A couple Minnesota brothers were “discovered” by Garrison Keillor and invited to his Prairie Home Companion radio show a few years ago. With a retro-country and early rock sound, the “Cactus Blossoms” have now released five albums, toured extensively, and become YouTube sensations. Deservedly so – they are great. One of their biggest hits is a catchy tune called “A Sad Day to be You.” It’s a sour grapes spoof in which the guy who lost the girl pretends to feel sorry for her. “I loved you only; but now you’re lonely; and today is a sad day to be you.”
Politico columnist Robin Bravender wrote an analysis of the “rough year” experienced by major environmental industry groups in 2023, with declining revenues, staff, and budgets. She detailed layoffs, funding crunches, management-union clashes, and low morale. A similar Greenwire story chronicled layoffs and budget cuts at the Environmental Defense Fund. Indeed, there have been numerous introspectives trying to determine what has gone wrong for some of the world’s largest and most influential organizations. Another writer suggests that today is “a sad day to be green.”
None of these analysts, though, have identified the cause of the precipitous decline. Most have not attempted to do so, beyond interviewing a couple environmental officials explaining the need to reorganize and “rethink the mission.” None of them appear to have a very good handle on a fascinating albeit disturbing trend in American culture.
Financial Times’ chief data reporter John Burn-Murdoch has published a cutting-edge study about a dramatic cultural shift. He input language from millions of English, French, and German books and articles into computer data analyzers. Using key words, he tracked the frequency of themes related to progress, advance, improvement, rise, and future. And he tracked themes related to threat, worry, warning, caution, and risk. He concluded, “…the west has begun to shift away from the culture of progress, and towards one of caution, worry and risk-aversion…”
Millions of people are less optimistic, more worried than ever.

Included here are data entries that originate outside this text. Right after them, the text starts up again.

(** Nothing, or an object, at every place above a path *)
Definition open_above (p : list string) (o : obj) : Prop :=
  ∀ r, r `prefix_of` p → r ≠ p → r ≠ [] → get_path r (VObj o) = VUndef ∨ ∃ o', get_path r (VObj o) = VObj o'.

Lemma get_path_cons k p o : get_path (k :: p) (VObj o) = get_path p (obj_get k o).
Proof. done. Qed.

Lemma get_path_nonobj p v : (∀ o, v ≠ VObj o) → p ≠ [] → get_path p v = VUndef.
Proof.
  intros Hv Hp. destruct p as [|k p]; [done|]. clear Hp. change (get_path p (prop k v) = VUndef).
  assert (prop k v = VUndef) as -> by (by destruct v; try done; destruct (Hv o)).
  clear Hv. induction p as [|k' p IH]; [done|exact IH].
Qed.

Lemma prefix_cons_iff (k k' : string) p q : k :: p `prefix_of` k' :: q ↔ k = k' ∧ p `prefix_of` q.
Proof. split; [intros H0; split; [by apply prefix_cons_inv_1 in H0|by apply prefix_cons_inv_2 in H0]|intros [-> ?]; by apply prefix_cons]. Qed.

Lemma set_path_ok p v o : p ≠ [] → open_above p o →
  ∃ o', set_path p v o = Ok o' ∧ get_path p (VObj o') = v ∧
    (∀ q, apart p q → get_path q (VObj o') = get_path q (VObj o)) ∧
    (∀ q, q `prefix_of` p → q ≠ p → ∃ o'', get_path q (VObj o') = VObj o'').
Proof.
  revert o. induction p as [|k p IH]; intros o Hp Ho; [done|]. clear Hp.
  assert (∀ w q, apart (k :: p) q → get_path q (VObj (obj_set k w o)) =
    match q with k' :: q' => if decide (k = k') then get_path q' w else get_path q (VObj o) | [] => get_path [] (VObj o) end) as Hq.
  { intros w [|k' q'] Hap; [by destruct Hap as [_ []]; apply prefix_nil|]. rewrite get_path_cons.
    case_decide; [subst; by rewrite obj_get_set_eq|]. by rewrite obj_get_set_ne. }
  destruct p as [|k2 p].
  { exists (obj_set k v o). split; [done|]. split; [by rewrite get_path_cons, obj_get_set_eq|]. split.
    - intros q Hap. rewrite (Hq v q Hap). destruct q as [|k' q']; [by destruct Hap as [_ []]; apply prefix_nil|].
      case_decide; [|done]. subst. destruct Hap as [[] _]. apply prefix_cons_iff. split; [done|apply prefix_nil].
    - intros q Hpre Hne. destruct q as [|k' q']; [by eexists|]. apply prefix_cons_iff in Hpre as [-> Hpre].
      by apply prefix_nil_inv in Hpre as ->. }
  assert (∃ o1, set_path (k :: k2 :: p) v o = (o2 ← set_path (k2 :: p) v o1; Ok (obj_set k (VObj o2) o)) ∧
    open_above (k2 :: p) o1 ∧ ∀ q, q ≠ [] → get_path q (VObj o1) = get_path q (obj_get k o)) as (o1 & -> & Ho1 & Hsame).
  { assert (∀ r, k :: r `prefix_of` k :: k2 :: p → r ≠ k2 :: p → get_path r (obj_get k o) = VUndef ∨
        ∃ o', get_path r (obj_get k o) = VObj o') as Habove.
    { intros r Hr Hne. apply (Ho (k :: r)); [done|congruence|done]. }
    destruct (Habove [] ltac:(apply prefix_cons_iff; split; [done|apply prefix_nil]) ltac:(done)) as [Hu|[o' Ho']].
    - cbn in Hu. exists []. cbn [set_path]. rewrite Hu. split; [done|].
      assert (∀ q, q ≠ [] → get_path q (VObj []) = VUndef) as He.
      { intros [|k' q] Hne; [done|]. rewrite get_path_cons. destruct q as [|k'' q]; [done|]. by apply get_path_nonobj. }
      split; [intros r Hr Hne Hr0; left; by apply He|]. intros q Hne. rewrite He by done. by rewrite get_path_nonobj.
    - cbn in Ho'. exists o'. cbn [set_path]. rewrite Ho'. split; [done|]. split; [|done]. intros r Hr Hne Hr0.
      rewrite <-Ho'. apply Habove; [|done]. by apply prefix_cons_iff. }
  destruct (IH o1 ltac:(done) Ho1) as (o2 & -> & H1 & H2 & H3). exists (obj_set k (VObj o2) o). split; [done|].
  split; [by rewrite get_path_cons, obj_get_set_eq|]. split.
  - intros q Hap. rewrite (Hq (VObj o2) q Hap). destruct q as [|k' q']; [done|]. case_decide as Hk; [|done]. subst k'.
    assert (apart (k2 :: p) q') as Hap'.
    { destruct Hap as [Ha Hb]. split; intros Hpre; [apply Ha|apply Hb]; by apply prefix_cons_iff. }
    rewrite (H2 q' Hap'), get_path_cons. apply Hsame. intros ->. destruct Hap' as [_ []]. apply prefix_nil.
  - intros q Hpre Hne. destruct q as [|k' q']; [by eexists|]. apply prefix_cons_iff in Hpre as [-> Hpre].
    rewrite get_path_cons, obj_get_set_eq. apply H3; [done|congruence].
Qed.

(** ** Assigning at many places *)
Definition set_all (l : list (list string * val)) : outcome obj :=
  foldl (λ m pv, o ← m; set_path pv.1 pv.2 o) (Ok []) l.

(** The last value of a path *)
Definition last_value (p : list string) (l : list (list string * val)) : option val :=
  foldl (λ acc pv, if pv.1 === p then Some pv.2 else acc) None l.

Lemma get_path_empty q : q ≠ [] → get_path q (VObj []) = VUndef.
Proof. intros Hq. destruct q as [|k q]; [done|]. rewrite get_path_cons. destruct q; [done|]. by apply get_path_nonobj. Qed.

Lemma last_value_is_Some p l : p ∈ l.*1 → is_Some (last_value p l).
Proof.
  intros Hp. induction l as [|[q v] l IH] using rev_ind; [by apply elem_of_nil in Hp|].
  unfold last_value. rewrite foldl_app. simpl. case_bool_decide; [by eexists|]. apply IH.
  rewrite fmap_app in Hp. apply elem_of_app in Hp as [|Hp]; [done|]. by apply list_elem_of_singleton in Hp.
Qed.

Lemma compatible_sub ps qs : ps ⊆ qs → compatible qs → compatible ps.
Proof. intros Hs Hc p q Hp Hq. apply Hc; by apply Hs. Qed.
(* ===== verification/PromptEditor.v ===== *)
(** * Prompt editor

    pages/agent/form/components/prompt-editor, the texts of
    canvas/node/variable-display.tsx, the framework prompts of
    agent-form/use-build-prompt-options.ts and the prompts of
    extractor-form/use-switch-prompt.ts.  A prompt is saved as a text in which
    [{value}] refers to a variable; the editor turns each reference it can
    resolve into a node and writes it back as the same text.

    Lexical is a parameter: the class [Lexical] says what the texts of its
    documents are.  The expression that finds the references is one global
    object, so where its search stands is part of the state. *)
From S2P Require Import Prelude JsValue Graph Libs FormUtils GraphStore Variables Structured.
From Stdlib Require Import Ascii.
Open Scope list_scope.
Open Scope nat_scope.
Open Scope js_scope.

(** ** References in a text *)
Definition open_brace : ascii := "{"%char.
Definition close_brace : ascii := "}"%char.
Definition newline : ascii := ascii_of_nat 10.

(** [s.slice(a, b)] for [a <= b] *)
Definition slice (a b : nat) (s : string) : string := String.substring a (b - a) s.

Definition in_braces (content : string) : string := String open_brace (content +:+ String close_brace "").

(** [[^{}]*] and what follows it. *)
Fixpoint take_content (s : string) : string * string :=
  match s with
  | "" => ("", "")
  | String c s' =>
      if (c === open_brace) || (c === close_brace) then ("", s)
      else let '(d, r) := take_content s' in (String c d, r)
  end.

(** The content of the reference that starts the text. *)
Definition match_reference (s : string) : option string :=
  match s with
  | "" => None
  | String c s' =>
      if c === open_brace then
        match take_content s' with
        | (d, String c' _) => if c' === close_brace then Some d else None
        | _ => None
        end
      else None
  end.

Fixpoint exec_from (s : string) (i : nat) : option (nat * string) :=
  match match_reference s with
  | Some d => Some (i, d)
  | None => match s with "" => None | String _ s' => exec_from s' (S i) end
  end.

(** [VariableRegex.exec(text)]: the index and the content of the next match,
    and the [lastIndex] it leaves. *)
Definition exec (lastIndex : nat) (s : string) : option (nat * string) * nat :=
  if bool_decide (String.length s < lastIndex) then (None, 0)
  else match exec_from (str_from lastIndex s) lastIndex with
       | Some (index, content) => (Some (index, content), index + (String.length content + 2))
       | None => (None, 0)
       end.

(** The loop over the matches that both users of the expression run:
    [literal] is what becomes of the text between two matches and [matched]
    of a match. *)
Section scan.
Context {A : Type} (literal : string → A) (matched : string → A).

Fixpoint match_loop (fuel : nat) (s : string) (regex lastIndex : nat) (out : list A) : outcome (list A * nat * nat) :=
  match fuel with
  | O => Diverge
  | S fuel =>
      match exec regex s with
      | (None, regex') => Ok (out, lastIndex, regex')
      | (Some (index, content), regex') =>
          let out := if bool_decide (lastIndex < index) then out ++ [literal (slice lastIndex index s)] else out in
          match_loop fuel s regex' regex' (out ++ [matched content])
      end
  end.

Definition scan (s : string) (regex : nat) (out : list A) : outcome (list A * nat) :=
  r ← match_loop (S (String.length s)) s regex 0 out;
  let '(out, lastIndex, regex) := r in
  Ok (if bool_decide (lastIndex < String.length s) then out ++ [literal (str_from lastIndex s)] else out, regex).
End scan.

(** ** Nodes of a paragraph *)
Inductive lexical_node :=
| TextNode (text : string)
| VariableNode (value : string) (label : val) (parentLabel : val)
| LineBreakNode.

Definition getTextContent (n : lexical_node) : string :=
  match n with
  | TextNode text => text
  | VariableNode value _ _ => in_braces value
  | LineBreakNode => String newline ""
  end.

Definition nodes_text (ns : list lexical_node) : string := String.concat "" (map getTextContent ns).

Section editor.
Context {L : Lodash} (options : list option_group) (s : RFState).

Definition findItemByValue (value : string) : option DefaultOptionType :=
  let children := flatOptions options in
  match findAgentStructuredOutputLabel value children s with
  | Some item => Some item
  | None => find_option value children
  end.

Definition reference_node (content : string) : lexical_node :=
  match findItemByValue content with
  | Some nodeItem => VariableNode content (o_label nodeItem) (VStr (o_parentLabel nodeItem))
  | None => TextNode (in_braces content)
  end.

Definition parseLineContent (line : string) (regex : nat) (paragraph : list lexical_node)
    : outcome (list lexical_node * nat) := scan TextNode reference_node line regex paragraph.

Fixpoint parse_lines (total index : nat) (lines : list string) (regex : nat) (paragraph : list lexical_node)
    : outcome (list lexical_node * nat) :=
  match lines with
  | [] => Ok (paragraph, regex)
  | line :: lines =>
      r ← (if line === "" then Ok (paragraph, regex) else parseLineContent line regex paragraph);
      let '(paragraph, regex) := r in
      let paragraph := if bool_decide (index < total - 1) then paragraph ++ [LineBreakNode] else paragraph in
      parse_lines total (S index) lines regex paragraph
  end.

Definition parseTextToVariableNodes (text : string) (regex : nat) : outcome (list lexical_node * nat) :=
  let lines := js_split newline text in parse_lines (length lines) 0 lines regex [].

End editor.
(** ** The menu of variables

    Opening the menu: the text before the cursor matches
    [/(^|\s|\()([/]((?:[^/\s\()])* ))$/]. *)
Definition slash : ascii := "/"%char.

Definition query_char (c : ascii) : bool :=
  negb ((c === slash) || is_space c || (c === "("%char) || (c === ")"%char)).

Definition trigger_body (l : list ascii) : option (list ascii) :=
  match l with
  | c :: q => if (c === slash) && js_every query_char q then Some q else None
  | [] => None
  end.

(** A match at a place: the length of its first group and its third. *)
Definition trigger_at (start : bool) (l : list ascii) : option (nat * list ascii) :=
  match (if start then trigger_body l else None) with
  | Some q => Some (0, q)
  | None =>
      match l with
      | c :: l' => if is_space c || (c === "("%char) then pair 1 <$> trigger_body l' else None
      | [] => None
      end
  end.

Fixpoint trigger_from (start : bool) (index : nat) (l : list ascii) : option (nat * list ascii) :=
  match trigger_at start l with
  | Some (w, q) => Some (index + w, q)
  | None => match l with [] => None | _ :: l' => trigger_from false (S index) l' end
  end.
(* ===== verification/Scan.v ===== *)
(** * Scanned directories on the server

    api/db/services/scanned_directory_service.py, the routes of
    api/apps/document_app.py for scanned directories and the scheduler of
    api/apps/scan_scheduler.py: a knowledge base keeps one document for every
    supported file of the directories it watches, and a scan brings the
    documents back in line with the files.

    A call of another service may raise: which calls do is an argument.  The
    file system is read once per scan and the clock is an argument.  Texts of
    messages and logs are left out. *)
From S2P Require Import Prelude JsValue Libs.
From Stdlib Require Import Ascii.
Open Scope list_scope.
Open Scope nat_scope.
Open Scope js_scope.

(** ** Tables *)
Record knowledgebase := {
  kb_id : string;
  kb_tenant_id : string;
  kb_parser_id : string;
  kb_pipeline_id : option string;
  kb_parser_config : val;
  kb_doc_num : Z
}.

Record scanned_directory := {
  sd_id : string;
  sd_kb_id : string;
  sd_directory_path : string;
  sd_scan_interval_minutes : Z;
  sd_last_scan_time : option Z;   (* microseconds *)
  sd_created_by : string;
  sd_created_at : Z
}.
(* ===== verification/ScanPage.v ===== *)
(** * The dialog of scanned directories

    pages/dataset/dataset/use-scan-path.ts and scan-path-modal.tsx, with the
    requests of services/knowledge-service.ts, and their composition with the
    server of [Scan].  The validation of the form (a path is required), the
    toasts and the query cache are those of antd and react-query: a toast is a
    notice, an invalidation a count. *)
From S2P Require Import Prelude JsValue Libs Scan ScanProps.
From Stdlib Require Import Ascii.
Open Scope list_scope.
Open Scope nat_scope.
Open Scope js_scope.

(** ** Paths and the list *)
Definition backslash : ascii := ascii_of_nat 92.

(** [p.replace(/\\+/g, '/')] *)
Fixpoint collapse_backslashes (inside : bool) (s : string) : string :=
  match s with
  | "" => ""
  | String c s' =>
      if c === backslash
      then if inside then collapse_backslashes true s' else String slash (collapse_backslashes true s')
      else String c (collapse_backslashes false s')
  end.

(** [p.replace(/\/+$/, '')] *)
Fixpoint strip_slashes (s : string) : string :=
  match s with
  | "" => ""
  | String c s' => let r := strip_slashes s' in if (c === slash) && (r === "") then "" else String c r
  end.

Definition normalizePath (p : string) : string := strip_slashes (collapse_backslashes false p).

Record ScannedDirectory := {
  id : string;
  directory_path : string;
  scan_interval_minutes : Z;
  last_scan_time : option string
}.
Lemma selected_at sel k : rows sel →
  js_some (λ y, num_eqb (num_of_string y) (num_of_nat k)) (obj_keys sel) = bool_decide (index_key k ∈ obj_keys sel).
Proof.
  intros Hs. apply eq_true_iff_eq. rewrite js_some_true, bool_decide_eq_true. split.
  - intros (y & Hy & He). destruct (Hs y Hy) as [i ->]. rewrite index_key_num in He. by apply bool_decide_eq_true in He as ->.
  - intros Hk. exists (index_key k). split; [done|]. rewrite index_key_num. by apply bool_decide_eq_true.
Qed.

Definition selects (sel : obj) (i : nat) : Prop := index_key i ∈ obj_keys sel.

Lemma elem_of_selected sel docs x : rows sel →
  x ∈ useSelectedIds sel docs ↔ ∃ i d, docs !! i = Some d ∧ di_id d = x ∧ selects sel i.
Proof.
  intros Hs. unfold useSelectedIds. rewrite list_elem_of_fmap. setoid_rewrite list_elem_of_omap.
  setoid_rewrite elem_of_lookup_imap. split.
  - intros (d & -> & [k d'] & (i & e & [= -> ->] & Hi) & Hk). simpl in Hk. rewrite selected_at in Hk by done.
    case_bool_decide as Hin; [|done]. injection Hk as <-. by exists i, e.
  - intros (i & d & Hi & <- & Hsel). exists d. split; [done|]. exists (i, d). split; [by exists i, d|].
    simpl. rewrite selected_at by done. by rewrite bool_decide_true.
Qed.

Lemma omap_sublist {A B} (f : A → option B) (g : B → A) (l : list A) :
  (∀ x y, x ∈ l → f x = Some y → g y = x) → sublist (g <$> omap f l) l.
Proof.
  induction l as [|x l IH]; intros Hf; [constructor|]. simpl. destruct (f x) as [y|] eqn:Hx; simpl.
  - rewrite (Hf x y) by (set_solver || done). apply sublist_skip, IH. set_solver.
  - apply sublist_cons, IH. set_solver.
Qed.

Lemma selected_NoDup sel docs : NoDup (di_id <$> docs) → NoDup (useSelectedIds sel docs).
Proof.
  intros Hn. eapply sublist_NoDup; [exact Hn|]. unfold useSelectedIds. apply fmap_sublist.
  generalize (obj_keys sel). intros ks.
  assert (∀ (l : list IDocumentInfo) (f : nat → nat), sublist (omap (λ xi : nat * IDocumentInfo,
    if js_some (λ y, num_eqb (num_of_string y) (num_of_nat xi.1)) ks then Some xi.2 else None)
    (imap (λ i x, (f i, x)) l)) l) as H; [|apply (H docs id)].
  induction l as [|x l IH]; intros f; [constructor|]. rewrite imap_cons. simpl.
  destruct (js_some _ ks); [apply sublist_skip|apply sublist_cons]; apply (IH (f ∘ S)).
Qed.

A global study of 10,000 young people found 39 per cent are hesitant to have children because they fear climate change. Dozens of polls show Americans’ trust in their own government, news media, advertisers, schools, corporations, and large environmental groups is at an all-time low.
Recent revenue declines betray that reality. Natural Resources Defense Council (NRDC), Sierra Club, and Defenders of Wildlife all laid off employees in 2023 and began “restructuring.” Union contract disputes impacted budgets at the Audubon Society, Public Interest Network, and others. Environmental Defense Fund, whose revenue plummeted by $70 million while salaries increased $17 million, offered buyouts to employees and threatened layoffs. But its PR chief seemed in denial. “This is a challenge, but we are still moving ambitiously on climate action.” NRDC’s director echoed, “We have to be as coordinated internally and as united in our purpose as we’ve ever been.” That is not rethinking the mission. It’s doubling down on a mission that may be at least part of the problem.
These organizations were founded to protect great places, or save declining wildlife, or clean up pollution – causes the vast majority of Americans still support. But polls suggest a growing disconnect between support for the environment and unquestioning fealty to the climate-change agenda. Put simply, Americans are decreasingly convinced that their use of cars and appliances are killing the earth. And they are becoming less certain of the relationship between local environmental concerns and a massive worldwide climate industry they’re not sure cares about them.
Some environmental leaders blame their success, claiming donations declined because they don’t have to fight a friendly Administration. But their revenues did not similarly decline under Presidents Clinton or Obama, so there is something else going on that they are missing, or reluctant to acknowledge.
Several have expressed concern that their donors don’t see the work as directly tied to climate. I wonder if it’s more likely donors don’t see the climate agenda as directly tied to the environment. Perhaps donors fear these groups have lost sight of their original and still important conservation missions, while chasing federal dollars tied to climate change, diversity, woke purity, and political correctness.
People care as much about the environment as ever. There is as much need as ever for genuine conservationists, activists, and organizers to make their voices heard. But for national leaders who have hijacked the environmental movement for money, power, and control – and who refuse even to consider whether they’re on the right track – it is a sad day to be you.